A confusing scenario (at least to me)

A husband/father taking required minimum distributions with his wife as his primary beneficiary and his daughter as his contingent beneficary, died. However, the wife had predeceased him so the daughter inherited the IRA. She was going to continue his distribution schedule (could she do that)in 2009; however, with the 2009 exception she was going to suspend distributions unitl 2010; however, she recently died (June of 2009) and her primary beneficiary was her husband.

He has moved the IRA from another bank to our bank and was going to continue distributions in 2010 on the schedule that the father in law was on and which his wife had planned to stay on (can he do that?). BUT he would rather not take distributions;HOWEVER, if he assumes the IRA as his own (then he should not have to take distributions until he reaches 70 1/2, he wants to know will he have a penalty if he changes his mind and wants to start taking distributions prior to turning age 59 1/2?

What if he remains as a beneficiary of his wife, what would his options be? Apparently under Pub. 590 he can put off distributions until his wife would have turned 70 1/2, but what if he wants to take distributions sooner? And what if he insists on remaining on the Father in law’s RMD schedule?



Randazzi, this is an interesting scenerio and may require some looking into the 2002 Final RMD Regs. I will try to do that, but right off the bat:
The assumption issue inside the Inherited IRA does not sound correct to me. “Assuming”, generally, can only take place when the primary beneficiary of the original IRA was the 100% Spouse. The way I read your scenerio, the spouse had already passed away, which means she was “out of the picture” so to say. The contigent beneficiary takes on that role as primary and that was not the spouse. Even if he takes over the Inherited IRA as Spouse, I don’t see this being able to be flipped to a regular IRA again.

More to learn and read from others and maybe another post.

pmk



pmk is correct. This is a non spouse inherited IRA and cannot be assumed or rolled over. The spousal rollover does not extend to the spouse of a non spouse beneficiary. Advise him that a distribution of any type was or will be immediately taxable, so I hope he moved the account to your bank by direct trustee transfer.

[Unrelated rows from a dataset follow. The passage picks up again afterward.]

(* ===== verification/Granularity.v ===== *)
(** * How much a unit of work may change (localpilot-harness/src/granularity.rs;
    GranularityConfig of localpilot-config/src/schema.rs)

    The size of a unit follows from the room in the context and from what the
    session has shown of the model; configuration and the step's own scope only
    tighten it. *)

From Stdlib Require Import String.
From stdpp Require Import base list numbers.
From S2P Require Import Prelude Monitor Utf8 Chars Message Json Fields Brief Progress.
From stdpp Require Import list.
#[local] Open Scope N_scope.
#[local] Open Scope list_scope.

Inductive ContextProvenance := RuntimeUsage | ResolvedBudget | CallerSupplied | UnknownContext.
Inductive CapabilityProvenance := UnknownCapability | SessionObservations | RejectedObservation.
Inductive Reliability := UnknownReliability | Weak | Strong | MalformedInput.
#[export] Instance provenance_eq_dec : EqDecision ContextProvenance.
Proof. solve_decision. Defined.
#[export] Instance reliability_eq_dec : EqDecision Reliability.
Proof. solve_decision. Defined.

Record ContextCapacity := mkCapacity { used : N; limit : N; provenance : ContextProvenance }.

(** ** What the session has shown *)

Record CapabilityEvidence := mkEvidence {
  valid_successes : N;
  verified_units : N;
  malformed : bool;
  failures : N;
  last_input_valid : bool;
}.
Definition evidence_default : CapabilityEvidence := mkEvidence 0 0 false 0 false.

Definition observe_input (valid : bool) (e : CapabilityEvidence) : CapabilityEvidence :=
  mkEvidence (valid_successes e) (verified_units e) (malformed e || negb valid) (failures e) valid.
Definition observe_outcome (success : bool) (e : CapabilityEvidence) : CapabilityEvidence :=
  if success && last_input_valid e
  then mkEvidence (u64_sat_add (valid_successes e) 1) (verified_units e) (malformed e) (failures e) (last_input_valid e)
  else if negb success
  then mkEvidence (valid_successes e) (verified_units e) (malformed e) (u64_sat_add (failures e) 1) (last_input_valid e)
  else e.
Definition observe_tool_outcome (outcome : ToolOutcome) (attributable : bool) (e : CapabilityEvidence)
    : CapabilityEvidence :=
  if attributable
  then match outcome with
       | OutcomeOk => observe_outcome true e
       | Unusable => observe_outcome false e
       | ReportedFailure => e
       end
  else e.
Definition observe_verification (e : CapabilityEvidence) : CapabilityEvidence :=
  mkEvidence (valid_successes e) (u64_sat_add (verified_units e) 1) (malformed e) (failures e) (last_input_valid e).
Definition reliability_of (e : CapabilityEvidence) : Reliability :=
  if malformed e then MalformedInput
  else if negb (failures e =? 0) then Weak
  else if (8 <=? valid_successes e) && (2 <=? verified_units e) then Strong
  else UnknownReliability.

(** ** The profile *)

Inductive WorkLimitMode := Automatic | Wide | VeryWide | Off.
Record GranularityConfig := mkCaps {
  mode : WorkLimitMode;
  cap_files : option N;
  cap_regions : option N;
  cap_read_lines : option N;
  cap_changed_lines : option N;
  cap_decisions : option N;
}.

Record WorkProfile := mkProfile {
  context_provenance : ContextProvenance;
  capability_provenance : CapabilityProvenance;
  max_files : N;
  max_regions : N;
  max_read_lines : N;
  max_changed_lines : N;
  max_new_file_lines : N;
  max_decisions : N;
  max_output_bytes : N;
  stop_after_checkpoint : bool;
  reliability : Reliability;
  constrained_context : bool;
}.

(** A cap of the user's; zero counts as one. *)
Definition with_cap (bound : N) (cap : option N) : N :=
  match cap with Some cap => N.min bound (N.max cap 1) | None => bound end.
Definition tighten_caps (caps : GranularityConfig) (p : WorkProfile) : WorkProfile :=
  mkProfile (context_provenance p) (capability_provenance p) (with_cap (max_files p) (cap_files caps))
    (with_cap (max_regions p) (cap_regions caps)) (with_cap (max_read_lines p) (cap_read_lines caps))
    (with_cap (max_changed_lines p) (cap_changed_lines caps)) (with_cap (max_new_file_lines p) (cap_changed_lines caps))
    (with_cap (max_decisions p) (cap_decisions caps)) (max_output_bytes p) (stop_after_checkpoint p) (reliability p)
    (constrained_context p).
Definition bound_to_scope (scope : WorkScope) (p : WorkProfile) : WorkProfile :=
  mkProfile (context_provenance p) (capability_provenance p) (N.min (max_files p) (files scope))
    (N.min (max_regions p) (regions scope)) (max_read_lines p) (N.min (max_changed_lines p) (changed_lines scope))
    (max_new_file_lines p) (N.min (max_decisions p) (decisions scope)) (max_output_bytes p) (stop_after_checkpoint p)
    (reliability p) (constrained_context p).
Definition tighten (next p : WorkProfile) : WorkProfile :=
  let weaker := negb (bool_decide (reliability next = Strong)) in
  mkProfile (context_provenance p) (if weaker then capability_provenance next else capability_provenance p)
    (N.min (max_files p) (max_files next)) (N.min (max_regions p) (max_regions next))
    (N.min (max_read_lines p) (max_read_lines next)) (N.min (max_changed_lines p) (max_changed_lines next))
    (N.min (max_new_file_lines p) (max_new_file_lines next)) (N.min (max_decisions p) (max_decisions next))
    (N.min (max_output_bytes p) (max_output_bytes next)) (stop_after_checkpoint p || stop_after_checkpoint next)
    (if weaker then reliability next else reliability p) (constrained_context p || constrained_context next).

(** The pressure test multiplies with saturation. *)
Definition is_small (c : ContextCapacity) : bool :=
  bool_decide (provenance c = UnknownContext) || (limit c <? 32000) || (u64_sat_mul (limit c) 7 / 10 <=? used c).
Definition fixed_limits (m : WorkLimitMode) : option (N * N * N) :=
  match m with
  | Wide => Some (10, 40, 2000)
  | VeryWide => Some (50, 200, 10000)
  | Automatic | Off => None
  end.
Definition base_profile (c : ContextCapacity) (r : Reliability) : WorkProfile :=
  let small := is_small c in
  let strong := bool_decide (r = Strong) in
  mkProfile
    (if limit c =? 0 then UnknownContext else provenance c)
    (match r with
     | UnknownReliability => UnknownCapability
     | MalformedInput => RejectedObservation
     | Weak | Strong => SessionObservations
     end)
    (if small || negb strong then 1 else 3)
    (if strong then (if small then 2 else 4) else 1)
    (if small then 80 else 200) (if small then 80 else 200) (if small then 200 else 600)
    (if strong then 2 else 1) (if small then 4 * 1024 else 12 * 1024) (small || negb strong) r small.
Definition fix_limits (m : WorkLimitMode) (p : WorkProfile) : WorkProfile :=
  match fixed_limits m with
  | Some (files, regions, lines) =>
      mkProfile (context_provenance p) (capability_provenance p) files regions (max_read_lines p) lines lines
        (max_decisions p) (max_output_bytes p) (stop_after_checkpoint p) (reliability p) (constrained_context p)
  | None => p
  end.
Definition resolve_profile (c : ContextCapacity) (r : Reliability) (caps : GranularityConfig) : WorkProfile :=
  tighten_caps caps (fix_limits (mode caps) (base_profile c r)).

Definition accepts (p : WorkProfile) (s : WorkScope) : bool :=
  (files s <=? max_files p) && (regions s <=? max_regions p) && (decisions s <=? max_decisions p)
  && (changed_lines s <=? max_changed_lines p) && (files s <=? regions s) && (0 <? decisions s).

Definition instruction (p : WorkProfile) : Text :=
  txt "Work unit: change at most " ++ show_N (max_files p) ++ txt " files, " ++ show_N (max_regions p)
  ++ txt " regions, " ++ show_N (max_decisions p) ++ txt " decisions and " ++ show_N (max_changed_lines p)
  ++ txt " lines; read at most " ++ show_N (max_read_lines p)
  ++ txt " lines at a time; a new file may be up to " ++ show_N (max_new_file_lines p)
  ++ txt " lines; prefer exact edits to rewriting large files, and use replace_in_file only for one exact block (regex false, all false). These limits also apply through shell and MCP commands, and compaction does not reset them. Verify the unit with the smallest relevant check, keeping every acceptance criterion and required quality gate."
  ++ (if stop_after_checkpoint p
      then txt " Then stop at that verified checkpoint and describe the next action."
      else []).

Definition NO_CAPS (m : WorkLimitMode) : GranularityConfig := mkCaps m None None None None None.
Example profiles :
  ((λ p, (max_files p, max_regions p, max_changed_lines p, stop_after_checkpoint p)) <$>
    [resolve_profile (mkCapacity 0 8000 CallerSupplied) UnknownReliability (NO_CAPS Automatic);
     resolve_profile (mkCapacity 0 64000 ResolvedBudget) Strong (NO_CAPS Automatic);
     resolve_profile (mkCapacity 44800 64000 ResolvedBudget) Strong (NO_CAPS Automatic);
     resolve_profile (mkCapacity 0 64000 ResolvedBudget) Weak (NO_CAPS VeryWide)]) =
  [(1, 1, 80, true); (3, 4, 200, false); (1, 2, 80, true); (50, 200, 10000, true)].
Proof. vm_compute. reflexivity. Qed.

He must also deal with his RMD obligations, which are those of a non spouse successor beneficiary. Starting in 2010, his RMD would be determined by the non recalculated (1.0 reduction) divisor his spouse would have used in 2010. Not knowing the year the original owner passed, the age of the 06/09 decedent in the year following the owner’s death would need to be determined, and the divisor for that year is reduced by 1.0 each year. The client’s age and life expectancy never comes into play here at all, but of course he should still name his own successor beneficiary ASAP.

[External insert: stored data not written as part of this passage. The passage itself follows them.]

(* ===== verification/PlanReview.v ===== *)
(** * When a plan may be approved (localpilot-harness/src/plan_review.rs)

    A draft is checked against the brief it would be bound to: every step still
    to do says what it covers, how it is verified and what it waits for, every
    criterion has an owner, and dependencies point backwards.  Whether a command
    can be started on this host is a parameter. *)

From Stdlib Require Import String.
From stdpp Require Import base list numbers.
From S2P Require Import Prelude Monitor Utf8 Chars Message Json Fields Brief Progress Granularity.
From stdpp Require Import list.
#[local] Open Scope N_scope.
#[local] Open Scope list_scope.

Inductive PlanDefect :=
  | WorkEnvelope (step : N) (detail : Text)
  | MissingScope (step : N) (example : Text)
  | MissingMetadata (step : N) (field : Text)
  | UnknownCriterion (step criterion criteria : N)
  | OrphanCriterion (criterion : N) (text : Text)
  | UnknownDependency (step depends_on : N)
  | ForwardDependency (step depends_on : N)
  | UnrunnableVerify (step : N) (command reason : Text).

Definition defect_text (d : PlanDefect) : Text :=
  match d with
  | WorkEnvelope step detail =>
      txt "step " ++ show_N step ++ txt ": " ++ detail
      ++ txt "; split it while preserving acceptance coverage and dependency order"
  | MissingScope step example =>
      txt "step " ++ show_N step
      ++ txt " has no scope line; add one as its own indented line under the step, four integers for files, regions, decisions, changed_lines, for example `"
      ++ example ++ txt "`"
  | MissingMetadata step field =>
      txt "step " ++ show_N step ++ txt " does not say " ++ quoted field
      ++ txt "; an approved plan states all three of covers, verify and depends"
  | UnknownCriterion step criterion criteria =>
      txt "step " ++ show_N step ++ txt " covers AC" ++ show_N criterion ++ txt ", but the brief has " ++ show_N criteria
      ++ txt " acceptance criteria"
  | OrphanCriterion criterion text =>
      txt "no step covers AC" ++ show_N criterion ++ txt " (" ++ text ++ txt "); every acceptance criterion needs an owner"
  | UnknownDependency step depends_on =>
      txt "step " ++ show_N step ++ txt " depends on step " ++ show_N depends_on ++ txt ", which does not exist"
  | ForwardDependency step depends_on =>
      txt "step " ++ show_N step ++ txt " depends on step " ++ show_N depends_on ++ txt ", which does not come before it"
  | UnrunnableVerify step command reason =>
      txt "step " ++ show_N step ++ txt ": the verify command " ++ quoted command ++ txt " cannot run, because " ++ reason
      ++ txt "; write a program that exists on this host with plain arguments, or 'verify: none - <why>'"
  end.

(** ** Scope *)

Definition scope_line_example (p : WorkProfile) : Text :=
  txt "  - scope: 1, 1, 1, " ++ show_N (N.min (max_changed_lines p) 80).
Definition over (name : Text) (declared allowed : N) : list Text :=
  if allowed <? declared
  then [show_N declared ++ txt " " ++ name ++ txt " (at most " ++ show_N allowed ++ txt ")"]
  else [].
Definition oversized_detail (s : WorkScope) (p : WorkProfile) : Text :=
  txt "declares too much for one unit: "
  ++ Chars.join (txt ", ")
       (over (txt "files") (files s) (max_files p) ++ over (txt "regions") (regions s) (max_regions p)
        ++ over (txt "decisions") (decisions s) (max_decisions p)
        ++ over (txt "changed lines") (changed_lines s) (max_changed_lines p)).

Definition verdict (defects : list PlanDefect) : result unit (list PlanDefect) :=
  match defects with [] => Ok tt | _ => Err defects end.

Definition scope_defect (p : WorkProfile) (s : Step) : option PlanDefect :=
  match scope s with
  | Some w => if accepts p w then None else Some (WorkEnvelope (number s) (oversized_detail w p))
  | None => Some (MissingScope (number s) (scope_line_example p))
  end.
Definition to_do (p : Progress) : list Step := List.filter (λ s, negb (done s)) (steps p).
Definition validate_work_scope (p : Progress) (profile : WorkProfile) : result unit (list PlanDefect) :=
  verdict (omap (scope_defect profile) (to_do p)).

(** [verify_target::unrunnable_verify_reason] looks programs up on the host. *)
Definition unrunnable_verify_defects (unrunnable_verify_reason : Text → option Text) (p : Progress) : list PlanDefect :=
  omap (λ s, match verify s with
             | Some (Command command) => UnrunnableVerify (number s) command <$> unrunnable_verify_reason command
             | _ => None
             end) (to_do p).

(** ** Approval *)

Definition check_metadata (s : Step) : list PlanDefect :=
  if done s then []
  else
    let missing {A} (o : option A) (field : string) :=
      match o with None => [MissingMetadata (number s) (txt field)] | Some _ => [] end in
    missing (covers s) "covers"%string ++ missing (verify s) "verify"%string ++ missing (depends s) "depends"%string.

Definition cover_step (step criteria : N) (st : list bool * list PlanDefect) (criterion : N) : list bool * list PlanDefect :=
  let '(owned, defects) := st in
  if (criterion =? 0) || (criteria <? criterion)
  then (owned, defects ++ [UnknownCriterion step criterion criteria])
  else (<[N.to_nat (criterion - 1) := true]> owned, defects).
Definition dependency_defects (numbers : list N) (step : N) (dependency : N) : list PlanDefect :=
  if negb (bool_decide (dependency ∈ numbers)) then [UnknownDependency step dependency]
  else if step <=? dependency then [ForwardDependency step dependency]
  else [].
Definition approve_step (criteria : N) (numbers : list N) (st : list bool * list PlanDefect) (s : Step)
    : list bool * list PlanDefect :=
  let '(owned, defects) := st in
  let '(owned, defects) :=
    fold_left (cover_step (number s) criteria) (default [] (covers s)) (owned, defects ++ check_metadata s) in
  (owned, defects ++ (default [] (depends s) ≫= dependency_defects numbers (number s))).

Fixpoint orphans (criterion : N) (owned : list bool) (texts : list Text) : list PlanDefect :=
  match owned, texts with
  | is_owned :: owned, text :: texts =>
      (if is_owned then [] else [OrphanCriterion criterion text]) ++ orphans (criterion + 1) owned texts
  | _, _ => []
  end.

Definition validate_for_approval (p : Progress) (b : Brief) : result unit (list PlanDefect) :=
  let criteria := N.of_nat (length (acceptance_criteria b)) in
  let numbers := number <$> steps p in
  let '(owned, defects) :=
    fold_left (approve_step criteria numbers) (steps p) (replicate (length (acceptance_criteria b)) false, []) in
  verdict (defects ++ orphans 1 owned (acceptance_criteria b)).

(** ** What a reviewer is shown *)

Definition numbered_criteria (b : Brief) : list (N * Text) :=
  imap (λ i text, (N.of_nat i + 1, text)) (acceptance_criteria b).
Definition owns (criterion : N) (s : Step) : bool := bool_decide (criterion ∈ default [] (covers s)).
Definition coverage (p : Progress) (b : Brief) : list (N * Text * list N) :=
  (λ e, (e, number <$> List.filter (owns (fst e)) (steps p))) <$> numbered_criteria b.

Definition verification_text (s : Step) : Text :=
  match verify s with
  | Some (Command command) => command
  | Some (NoVerification reason) => txt "nothing to run - " ++ reason
  | None =>
      if done s then txt "historical verification not recorded; this step will not run again"
      else txt "not stated"
  end.

(** ** A sample *)

Definition TWO_CRITERIA : Brief := mkBrief (txt "thing") (txt "Do it.") [] [] [] [txt "It parses"; txt "It refuses"] [].
Definition planned (n : N) (d : string) (cov deps : list N) : Step :=
  mkStep n (txt d) false None 0 [] (Some cov) (Some (Command (txt "cargo test"))) (Some deps) None.
Definition WHOLE : Progress :=
  mkProgress (txt "thing") (txt "work") None [planned 1 "Parse" [1] []; planned 2 "Refuse" [2] [1]].
Example whole_plan_passes : validate_for_approval WHOLE TWO_CRITERIA = Ok tt.
Proof. vm_compute. reflexivity. Qed.
Example every_defect_is_named :
  validate_for_approval
    (mkProgress (txt "thing") (txt "work") None
       [planned 1 "Parse" [3] [2]; planned 2 "Refuse" [2] [7]; bare_step 3 (txt "Later") false]) TWO_CRITERIA =
  Err [UnknownCriterion 1 3 2; ForwardDependency 1 2; UnknownDependency 2 7; MissingMetadata 3 (txt "covers");
       MissingMetadata 3 (txt "verify"); MissingMetadata 3 (txt "depends"); OrphanCriterion 1 (txt "It parses")].
Proof. vm_compute. reflexivity. Qed.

Pub 590 does not address the issue of successor beneficiaries in any useful manner, so you would go crazy if you tried to figure this out from Pub 590.



Thank you both. You have helped to feel on track with your insight.



So alan_o, can you please confirm my understanding of the Inherited IRA rules:
You can never stretch the Inherited IRA down the line for ever. Once it is inherited by the first Inheritor, those rules must continue, even as it gets Inherited several times further. I guess in that way, the IRS eliminates the constant minimumization of taxes.

Thanks.

pmk



Right.
See (c) in Q&A #4 of the att’d IRS Reg. (deceased beneficiary):
http://www.taxalmanac.org/index.php/Treasury_Regulations%2C_Subchapter_A

Once an IRA interest passes to a non spouse, the stretch always stops with the life expectancy of that non spouse. There are even more confusing rules with spousal beneficiaries who do NOT take ownership, but will leave that for another time.